55 cm x 60 cm
Musée d'Orsay
Abro os olhos e não sei onde estou. Ao longe, vejo formas desfocadas que se estendem no horizonte, vejo cores distorcidas entrelaçadas com o vento que se faz sentir. Levanto-me e ando… aos meus pés sinto uma superfície rugosa, a qual conheço perfeitamente, estou numa praia, a praia que tantas memórias me evoca, a mesma praia que me viu crescer. Uma brisa suave passa por mim e sei com certeza que é de manhã, sinto a energia do vento, ouço ao longe o mar, ele está pouco agitado hoje, mas não o vejo com nitidez e por isso aproximo-me do que me parece ser o azul. O sol aquece-me a alma e o cheiro a maresia me atraí, aproximo-me daquele azul forte, que é tão belo. A brisa é cada vez mais forte e os meus pés sentem uma areia um pouco molhada. Sei que estou perto do mar, ouço o seu movimento, o seu dançar e enrolar, sinto as suas carícias nos meus pés. A água está um pouco gélida a esta hora, mas não importa.
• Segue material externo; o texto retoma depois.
(* ===== verification/TreeSplit.v ===== *)
(** * Splitting a page

    A split cuts an overfull page in two that fit, hands the promoted
    separator to the parent, and makes a new root when there is no parent. *)

From S2P Require Import Prelude Bytes Bisect Entities Codec Fs Pager Cache Tree.
From S2P Require Import CodecFacts PagerFacts CacheFacts CacheOps.
From S2P Require Import TreeSizes TreeShape TreeSteps TreeSearch TreeStore TreeFind.

(** The overflow a page can have when the cascade reaches it: one slot. *)
Definition overflow (ps : Z) (t : tree) : Z :=
  match t with Leaf _ _ _ => max_leaf_slot ps | Node _ _ _ => max_internal_slot ps end.

(** The keys of a tree are no longer than those of records that are accepted. *)
Definition good_key_bound (ps kmax : Z) : Prop := kmax + 20 <= max_internal_slot ps.

(** ** The cut *)

Lemma leaf_slot_bounds ps kmax slots : Forall (item_fits ps kmax) (Rec <$> slots) ->
  Forall (fun s => calculate_leaf_slot_size s true <= max_leaf_slot ps) slots.
Proof. rewrite Forall_fmap. intros H. eapply Forall_impl; [exact H|]. by intros s [_ Hs]. Qed.

Lemma kids_keys_fit ps kmax kids : Forall (item_fits ps kmax) (kids_flat kids) ->
  Forall (fun kt => len kt.1 <= kmax) kids.
Proof.
  intros H. rewrite Forall_forall in H. apply Forall_forall. intros [k t] Hin.
  destruct (H (Sep k)) as [Hk _]; [|exact Hk]. apply list_elem_of_In, in_flat_map.
  exists (k, t). split; [by apply list_elem_of_In|by left].
Qed.

Lemma internal_slot_bounds ps kmax kids : good_key_bound ps kmax ->
  Forall (item_fits ps kmax) (kids_flat kids) ->
  Forall (fun s => calculate_internal_slot_size s true <= max_internal_slot ps) (kid_slot <$> kids).
Proof.
  intros Hk H%kids_keys_fit. apply Forall_fmap. eapply Forall_impl; [exact H|].
  intros [k t] Hl. simpl in *. rewrite internal_slot_size. unfold good_key_bound in Hk. simpl. lia.
Qed.

(** What a cut of the page [p] of the tree [t] gives. *)
Record Cut (ps kmax : Z) (t : tree) (new : Z) (a : tree) (k : bytes) (b : tree) (lhs rhs : Page) : Prop := {
  cut_ids : tid a = tid t /\ tid b = new;
  cut_pages : erase lhs = root_of a /\ erase rhs = root_of b;
  cut_lsns : lsn_fits lhs /\ lsn_fits rhs;
  cut_below : below a ++ below b ≡ₚ below t;
  cut_morph : Morph ps kmax t [] a [(k, b)];
  cut_ok : page_ok ps (root_of a) /\ page_ok ps (root_of b);
}.

Lemma cut_leaf ps kmax id link slots p new lsn : good_page_size ps ->
  Forall (item_fits ps kmax) (flat (Leaf id link slots)) ->
  erase (PLeaf p) = root_of (Leaf id link slots) -> lsn_fits (PLeaf p) -> fits 8 lsn = true ->
  ps < calculate_page_size (root_of (Leaf id link slots)) <= ps + max_leaf_slot ps ->
  exists i s a b, split_slot_index ps (PLeaf p) = Ok i /\
    py_get (leaf_slots (split_leaf p i new lsn).2) 0 = Ok s /\
    Cut ps kmax (Leaf id link slots) new a (lslot_key s) b
      (PLeaf (split_leaf p i new lsn).1) (PLeaf (split_leaf p i new lsn).2).
Proof.
  intros Hps Hfit Hp Hlp Hlsn Hsize. injection Hp as <- <-. simpl in Hfit.
  pose proof (leaf_slot_bounds _ _ _ Hfit) as Hb.
  destruct (split_leaf_balanced ps p Hps Hb) as (i & Ei & Hi & Hl & Hr).
  { unfold root_of, leaf_of in Hsize. rewrite leaf_page_size in *. exact Hsize. }
  destruct (lookup_lt_is_Some_2 (leaf_slots p) i ltac:(lia)) as [s Hs].
  exists i, s, (Leaf id new (take i (leaf_slots p))), (Leaf new (right_sibling_page_id p) (drop i (leaf_slots p))).
  split; [done|]. split.
  { apply (py_get_lookup _ 0). simpl. by rewrite lookup_drop, Nat.add_0_r. }
  split; try done; [by apply morph_split_leaf; [lia|]|].
  unfold page_ok, root_of, leaf_of. rewrite !leaf_page_size. simpl. lia.
Qed.

Lemma kid_slot_split kids i s : (kid_slot <$> kids) !! i = Some s ->
  exists c, kids = take i kids ++ (islot_key s, c) :: drop (S i) kids /\ child_page_id s = tid c /\
    take i (kid_slot <$> kids) = kid_slot <$> take i kids /\
    drop (S i) (kid_slot <$> kids) = kid_slot <$> drop (S i) kids.
Proof.
  rewrite list_lookup_fmap. intros ([k c] & Hk & ->)%fmap_Some. exists c.
  rewrite <-fmap_take, <-fmap_drop. simpl. split; [by rewrite take_drop_middle|done].
Qed.

Lemma cut_internal ps kmax id c kids p new lsn : good_page_size ps -> good_key_bound ps kmax -> small_keys ps kmax ->
  Forall (item_fits ps kmax) (flat (Node id c kids)) ->
  erase (PInternal p) = root_of (Node id c kids) -> lsn_fits (PInternal p) -> fits 8 lsn = true ->
  ps < calculate_page_size (root_of (Node id c kids)) <= ps + max_internal_slot ps ->
  exists i s a b, split_slot_index ps (PInternal p) = Ok i /\
    py_get (internal_slots p) (Z.of_nat i) = Ok s /\
    Cut ps kmax (Node id c kids) new a (islot_key s) b
      (PInternal (split_internal p i s lsn).1) (PInternal (split_internal p i s lsn).2).
Proof.
  intros Hps Hkb Hsm Hfit Hp Hlp Hlsn Hsize. injection Hp as Hlm Hslots. simpl in Hfit.
  apply Forall_app in Hfit as [_ Hfit]. fold (kids_flat kids) in Hfit.
  pose proof (internal_slot_bounds _ _ _ Hkb Hfit) as Hb. rewrite <-Hslots in Hb.
  destruct (split_internal_fits ps p Hps Hb) as (i & s & Ei & Hs & [Hi1 Hi2] & Hl & Hr).
  { rewrite internal_page_size. unfold root_of, internal_of in Hsize. rewrite internal_page_size in Hsize.
    simpl in Hsize. by rewrite Hslots. }
  destruct (split_internal_balanced ps p i Hps) as [Hbl Hbr]; [| |done|].
  { rewrite Hslots. apply kids_keys_fit in Hfit. apply Forall_fmap. eapply Forall_impl; [exact Hfit|].
    intros [k t] Hl0. unfold short_separator, small_keys in *. simpl in *. rewrite internal_slot_size. simpl. lia. }
  { unfold root_of, internal_of in Hsize. rewrite internal_page_size in *. simpl in Hsize. rewrite Hslots. apply Hsize. }
  rewrite Hslots in Hs. destruct (kid_slot_split kids i s Hs) as (c' & Hk & Hc' & Ht & Hd).
  exists i, s, (Node id c (take i kids)), (Node new c' (drop (S i) kids)).
  split; [done|]. split; [apply py_get_lookup; by rewrite Hslots|].
  rewrite Hslots in Hl, Hr, Hbl, Hbr. rewrite Ht in Hl, Hbl. rewrite Hd in Hr, Hbr.
  rewrite Hslots, length_fmap in Hi2.
  split; try done.
  - unfold split_internal, erase, root_of, internal_of. simpl. rewrite Hslots, Ht, Hd, Hlm, Hc'. done.
  - rewrite Hk at 3. simpl. fold (kids_nodes (take i kids)) (kids_nodes (drop (S i) kids)).
    rewrite kids_nodes_app. simpl. fold (kids_nodes (drop (S i) kids)). solve_Permutation.
  - rewrite Hk at 1. apply morph_split_internal.
  - unfold page_ok, root_of, internal_of. rewrite !internal_page_size. simpl. lia.
Qed.

(** ** The new pages *)

Lemma allocate_bind {B} pend loose tr D ns (f : Z -> M BPlusTree B) :
  Rep pend loose (tr_store tr) D ns -> next_page_id (dk_meta D) < 2 ^ 64 ->
  exists s' D' id, (in_pager allocate_page ≫= f) tr = f id (set_store s' tr) /\
    Rep pend ({[id]} ∪ loose) s' D' ns /\ (id ∉ loose) /\ (id ∉ ns.*1) /\ 0 < id /\
    st_pool s' = st_pool (tr_store tr) /\ st_heap s' = st_heap (tr_store tr) /\ DiskStep 1 D D'.
Proof.
  intros Hr Hn. destruct (rep_allocate _ _ _ _ _ Hr Hn) as (s' & D' & id & E & H).
  exists s', D', id. split; [|exact H]. by apply in_pager_bind.
Qed.

Record SplitObjects (ps kmax : Z) (t : tree) (rest : list (Z * Page)) (tr tr' : BPlusTree) (D D' : Disk)
    (new : Z) (lnew : loc) (k : bytes) (a b : tree) (rhs : Page) : Prop := {
  so_cut : exists lhs, Cut ps kmax t new a k b lhs rhs;
  so_rep : Rep {[tid t]} {[new]} (tr_store tr') D' ((tid t, root_of a) :: rest);
  so_object : object (tr_store tr') lnew = Some rhs;
  so_unheld : forall i, ~ holds (tr_store tr') i lnew;
  so_pool : st_pool (tr_store tr') = st_pool (tr_store tr);
  so_new : 0 < new;
  so_disk : DiskStep 1 D D';
}.

(** The common tail: the left half is written in place, the right half is a
    new object. *)
Lemma split_tail ps kmax t rest tr D s1 D1 new l a k b lhs rhs (c : TreeCounter) :
  Cut ps kmax t new a k b lhs rhs -> tree_page lhs -> tree_page rhs ->
  Rep {[tid t]} ({[new]} ∪ ∅) s1 D1 ((tid t, root_of t) :: rest) -> holds s1 (tid t) l ->
  st_pool s1 = st_pool (tr_store tr) -> 0 < new -> DiskStep 1 D D1 ->
  exists tr' lnew,
    (in_store (assign l lhs);; new_sibling_page ← in_store (new_object rhs); count_tree c;;
     mret (new, new_sibling_page, k)) (set_store s1 tr) = (tr', Ok (new, lnew, k)) /\
    SplitObjects ps kmax t rest tr tr' D D1 new lnew k a b rhs.
Proof.
  intros Hcut Htl Htr Hr Hh Hpool Hnew Hd. pose proof Hcut as [_ [Hl _] [Hll _] _ _ _].
  destruct (rep_assign _ _ _ _ _ _ _ lhs l Hr Hh Htl Hll) as [Hr2 Hh2].
  rewrite (in_store_bind (assign l lhs) _ (set_store s1 tr) (assigned l lhs s1) tt eq_refl).
  destruct (rep_new _ _ _ _ _ rhs Hr2 Htr) as (s3 & lnew & E3 & Hr3 & Ho3 & Hu3 & Hp3).
  store_step E3. eexists _, lnew. split; [reflexivity|].
  split; try done; [by exists lhs| |].
  - rewrite Hl, (right_id_L ∅ (∪)) in Hr3. eapply rep_mono; [|exact Hr3]. set_solver.
  - simpl. by rewrite Hp3.
Qed.

Lemma split_objects_ok ps kmax t rest l lsn tr D : dk_ps D = ps -> good_page_size ps -> good_key_bound ps kmax -> small_keys ps kmax ->
  Forall (item_fits ps kmax) (flat t) ->
  ps < calculate_page_size (root_of t) <= ps + overflow ps t ->
  Rep {[tid t]} ∅ (tr_store tr) D ((tid t, root_of t) :: rest) -> holds (tr_store tr) (tid t) l ->
  fits 8 lsn = true -> next_page_id (dk_meta D) < 2 ^ 64 ->
  exists tr' D' new lnew k a b rhs, split_page_objects l lsn tr = (tr', Ok (new, lnew, k)) /\
    SplitObjects ps kmax t rest tr tr' D D' new lnew k a b rhs.
Proof.
  intros <- Hps Hkb Hsm Hfit Hsize Hr Hh Hlsn Hn. unfold split_page_objects. rewrite (page_size_bind _ _ _ _ _ Hr).
  match goal with |- context [in_store (deref l) ≫= ?f] =>
    destruct (deref_bind _ _ _ _ _ Hr _ _ l f ltac:(left) Hh) as (p & Hp & Hlp & _ & ->) end.
  destruct t as [id link slots|id c kids]; simpl tid in *.
  - pose proof Hp as Hp'. apply erase_leaf in Hp' as (lsn0 & ->). set (p := {| leaf_lsn := lsn0 |}) in *.
    (* the index does not depend on the new id *)
    destruct (cut_leaf (dk_ps D) kmax id link slots p 0 lsn Hps Hfit Hp Hlp Hlsn Hsize) as (i & _ & _ & _ & Ei & _).
    rewrite Ei. rewrite (bind_Ok (lift _) _ tr tr i eq_refl).
    match goal with |- context [(in_pager allocate_page ≫= ?f) tr] =>
      destruct (allocate_bind _ _ tr D _ f Hr Hn) as (s1 & D1 & new & -> & Hr1 & _ & _ & Hpos & Hpool & Hheap & Hd) end.
    destruct (cut_leaf (dk_ps D) kmax id link slots p new lsn Hps Hfit Hp Hlp Hlsn Hsize) as (i' & s & a & b & Ei' & Hs & Hcut).
    assert (i' = i) as -> by congruence. unfold split_leaf in *. cbn [fst snd] in *.
    rewrite Hs. rewrite (bind_Ok (lift _) _ _ _ s eq_refl).
    destruct (split_tail _ _ _ rest tr D s1 D1 new l a _ b _ _ CLeafSplits Hcut I I Hr1) as (tr' & lnew & E & H);
      [by apply (holds_same_pool (tr_store tr))|done|done|done|].
    eexists tr', D1, new, lnew, _, a, b, _. split; [exact E|exact H].
  - pose proof Hp as Hp'. apply erase_internal in Hp' as (lsn0 & ->). set (p := {| internal_lsn := lsn0 |}) in *.
    destruct (cut_internal (dk_ps D) kmax id c kids p 0 lsn Hps Hkb Hsm Hfit Hp Hlp Hlsn Hsize) as (i & _ & _ & _ & Ei & _).
    rewrite Ei. rewrite (bind_Ok (lift _) _ tr tr i eq_refl).
    match goal with |- context [(in_pager allocate_page ≫= ?f) tr] =>
      destruct (allocate_bind _ _ tr D _ f Hr Hn) as (s1 & D1 & new & -> & Hr1 & _ & _ & Hpos & Hpool & Hheap & Hd) end.
    destruct (cut_internal (dk_ps D) kmax id c kids p new lsn Hps Hkb Hsm Hfit Hp Hlp Hlsn Hsize) as (i' & s & a & b & Ei' & Hs & Hcut).
    assert (i' = i) as -> by congruence. unfold split_internal in *. cbn [fst snd] in *.
    rewrite Hs. rewrite (bind_Ok (lift _) _ _ _ s eq_refl).
    destruct (split_tail _ _ _ rest tr D s1 D1 new l a _ b _ _ CInternalSplits Hcut I I Hr1) as (tr' & lnew & E & H);
      [by apply (holds_same_pool (tr_store tr))|done|done|done|].
    eexists tr', D1, new, lnew, _, a, b, _. split; [exact E|exact H].
Qed.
Olho para todos os lados e não consigo detectar a presença de ninguém, ouço algumas gaivotas e pouco mais. A minha visão ainda não se alterou, vejo tudo turvo e mesmo assim consigo apreciar toda a beleza que me rodeia. Fecho os olhos e sento-me, e sinto em todo o meu corpo a vida deste lugar, como se eu não fosse mais do que uma brisa ondulante, uma parte integrante, como se eu fosse a praia. Algo permanece no ar, uma música distante, uma melodia triste em crescente, até que a melodia se revela com marteladas intensas, como se uma raiva se tivesse apoderado da própria música. Tudo se torna ensurdecedor, tento ouvir a melodia da praia, a brisa, as gaivotas, a areia a saltitar, mas não consigo…é como se algo me puxasse para a escuridão… A escuridão é fria, triste, soturna, congela-me todos os membros do corpo e o coração parece que já não bate, tudo fica inanimado. Custa-me pensar, as minhas memórias desaparecem pouco a pouco e nada resta, já não sei quem sou, já não sou eu e sinto uma dor como se a vida acabasse, como se a energia se dissipasse de todas as células do meu corpo… perco a noção de mim e de tudo, desapareci e quem sabe se algum dia voltarei a existir.
1 comment:
O nosso refúgio, o que nos vê nascer, o que nos alimenta os sonhos, dá alento à nossa vontade e sorri quando nos vê crescer. Algo que nos liga a este mundo de dor e que atenua os seus efeitos, mas nunca nos diz que a escuridão não existe, nunca nos mente, pois sabe que a também traz no ventre! Por isso está sempre de braços abertos quando regressamos de cabeça baixa e com a espada a desenhar linhas estafadas pelo chão. Por que me recebes? Porque me acalmas a alma e me retemperas as forças? Sabes que te vou deixar novamente, regressar para a luta até adormecer de exaustão novamente em ti... Conseguir-me-ia levantar sem ti? Talvez nunca tão rápido... Mas porque sorris ao ver-me partir, a mergulhar novamente na dura escuridão? Sabes que eu pertenço lá, que é essa a minha missão... Mas então por que me canso e necessito tanto do teu regaço? Talvez o meu sangue não seja totalmente negro, e traga comigo um pouco da tua essência, da tua pureza... Debaixo desta armadura negra, coberta de carambelo, és tu quem não me faz sorrir quando sinto frio! Mas no fundo sou fraco, sempre precisarei de ti. Então onde pertenço? A ti ou no meio da belicosa multidão? Porque não paro de lutar, e porque não quero descansar indefinidamente em ti? Parece um ciclo interminável... Haverá alguma vez um novo início, ou apenas mais um fim?